Abstact

The HSV-1 single-strand annealing protein ICP8 (UL29) is essential for viral DNA replication and recombination. Although its overall architecture has been described, the molecular basis of single-stranded DNA (ssDNA) recognition was unknown. We report crystal structures of C-terminally truncated ICP8 (ICP8Delta60) bound to poly(dT)(25) or poly(dA)(25) ssDNA at 3.0 to 3.1 A resolution, along with higher-resolution apo structures of surface-entropy-reduction variants. ssDNA binds within the neck region between the head and shoulder domains, contacting conserved OB-fold residues via base-specific hydrogen bonds, pi-stacking and phosphate backbone interactions. In the poly(dT)(25) complex, coordination of a Zn(2+) ion stabilizes the zinc finger motif; whereas, in the poly(dA)(25) complex, Zn(2+) displacement promotes disulfide bond formation that effectively locks the protein into an altered conformation.

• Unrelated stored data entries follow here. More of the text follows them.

(** ** Discards *)

Section discard.
(** A reader at an offset, with what it can still read before an error; reads are in bounds. *)
Context {R : Type} (Read : R → nat → R * bytes * Z * option read_error).
Context (at_ : R → Z → Prop) (measure avail : R → nat) (limit : Z).
Context (step : ∀ r o n r' b cnt err, at_ r o → (0 < n)%nat → o + Z.of_nat n ≤ limit → Read r n = (r', b, cnt, err) →
  0 ≤ cnt ≤ Z.of_nat n ∧ at_ r' (o + cnt) ∧ (err = None → (measure r' < measure r)%nat) ∧
  Z.of_nat (avail r) = Z.of_nat (avail r') + cnt ∧ (err ≠ None → avail r' = 0%nat)).

Lemma discard_spec fuel : ∀ r o delta r' err,
  at_ r o → 0 ≤ delta → o + delta ≤ limit → (measure r < fuel)%nat → discard Read fuel r delta = (r', err) →
  (err = None → at_ r' (o + delta)) ∧ (delta ≤ Z.of_nat (avail r) → err = None).
Proof.
  induction fuel as [|fuel IH]; intros r o delta r' err Hat Hd Hlim Hf; [lia|]. cbn [discard].
  destruct (Z.leb_spec delta 0); [intros [= <- <-]; replace (o + delta) with o by lia; done|].
  destruct (Read r (Z.to_nat (Z.min delta 8192))) as [[[r1 b] cnt] e] eqn:Hr.
  destruct (step r o (Z.to_nat (Z.min delta 8192)) r1 b cnt e Hat ltac:(lia) ltac:(lia) Hr) as (Hc & Hat1 & Hm & Hav & He). destruct e as [x|].
  - intros [= <- <-]. specialize (He ltac:(done)). split.
    + destruct (Z.eqb_spec (delta - cnt) 0); [|done]. intros _. by replace delta with cnt by lia.
    + intros Hle. destruct (Z.eqb_spec (delta - cnt) 0); [done|lia].
  - intros Hrun. specialize (Hm eq_refl). destruct (IH r1 (o + cnt) (delta - cnt) r' err) as [H1 H2]; [done|lia|lia|lia|done|].
    replace (o + cnt + (delta - cnt)) with (o + delta) in H1 by lia. split; [done|]. intros Hle. apply H2. lia.
Qed.
End discard.

(** ** Fragment readers *)

(** A reader of content of the journal, within its fragment. *)
Record fr_ok (J : Z → Byte.byte) (fr : FragmentReader) : Prop := {
  fk_content : of_journal J (fr_Offset fr) (in_rest (fr_decomp fr));
  fk_range : 0 ≤ fr_Offset fr ≤ f_End (fr_Fragment fr);
  fk_bound : f_End (fr_Fragment fr) ≤ MaxInt64 ∧ fr_Offset fr + Z.of_nat (length (in_rest (fr_decomp fr))) ≤ MaxInt64;
}.

Lemma FragmentReader_Read_spec J fr n fr' b cnt err :
  fr_ok J fr → FragmentReader_Read fr n = (fr', b, cnt, err) →
  cnt = Z.of_nat (length b) ∧ (length b ≤ n)%nat ∧ of_journal J (fr_Offset fr) b ∧ fr_Offset fr + cnt ≤ f_End (fr_Fragment fr) ∧
  fr_Fragment fr' = fr_Fragment fr ∧
  (err = None ∨ fr_Offset fr + Z.of_nat n ≤ f_End (fr_Fragment fr) → fr_ok J fr' ∧ fr_Offset fr' = fr_Offset fr + cnt) ∧
  (err = Some EOF → fr_Offset fr + cnt = f_End (fr_Fragment fr)).
Proof.
  intros [Hc Hr [Hb1 Hb2]]. unfold FragmentReader_Read. destruct (input_Read (fr_decomp fr) n) as [[d b0] e0] eqn:Hin.
  destruct (input_Read_spec _ _ _ _ _ Hin) as (Hrest & Hlen & Herr & _ & Hex & _). rewrite Hrest in Hc, Hb2. rewrite length_app in Hb2.
  apply of_journal_app in Hc as [Hc1 Hc2]. cbn [fr_Fragment fr_Offset].
  rewrite int64_id by (unfold is_int64, MinInt64, MaxInt64 in *; lia).
  destruct (Z.ltb_spec (f_End (fr_Fragment fr)) (fr_Offset fr + Z.of_nat (length b0))) as [Hov|Hin'].
  - set (k := Z.of_nat (length b0) - _). assert (0 ≤ k ≤ Z.of_nat (length b0)) as Hk by lia. intros [= <- <- <- <-].
    rewrite length_take. split_and!; [lia|lia| |lia|done|intros [?|?]; [done|lia]|done].
    by apply (of_journal_split J _ (Z.to_nat k)) in Hc1 as [? _].
  - assert (fr_ok J (mkFragmentReader (fr_Fragment fr) (fr_Offset fr + Z.of_nat (length b0)) d)) as Hok'.
    { split; cbn; [done|lia|lia]. }
    destruct (bool_decide (e0 = Some EOF) && negb (fr_Offset fr + Z.of_nat (length b0) =? f_End (fr_Fragment fr))) eqn:Heof;
      intros [= <- <- <- <-]; (split_and!; [done|done|done|lia|done|done|]); [done|].
    intros ->. rewrite bool_decide_eq_true_2 in Heof by done. cbn in Heof. apply negb_false_iff, Z.eqb_eq in Heof. done.
Qed.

Microscale thermophoresis and label-free differential scanning fluorimetry reveal a strong preference for pyrimidine-rich sequences, with nanomolar affinity for poly(dT)(25) and micromolar for poly(dA)(25). Structural modeling identified Y543, R576, R772, R793, Y988, and F998 as key DNA-contact residues. Alanine substitutions caused severe replication defects, particularly for R772A, Y988A, and F998A. ssDNA binding induces approximately 26 A displacement and approximately 35 degree rotation of the C-terminal domain and ordering of flexible loops, suggesting a mechanism for cooperative filament assembly. These structures define the molecular determinants of ICP8-ssDNA recognition, reveal thymidine bias and provide a framework for targeting ICP8-mediated functions in herpesvirus replication.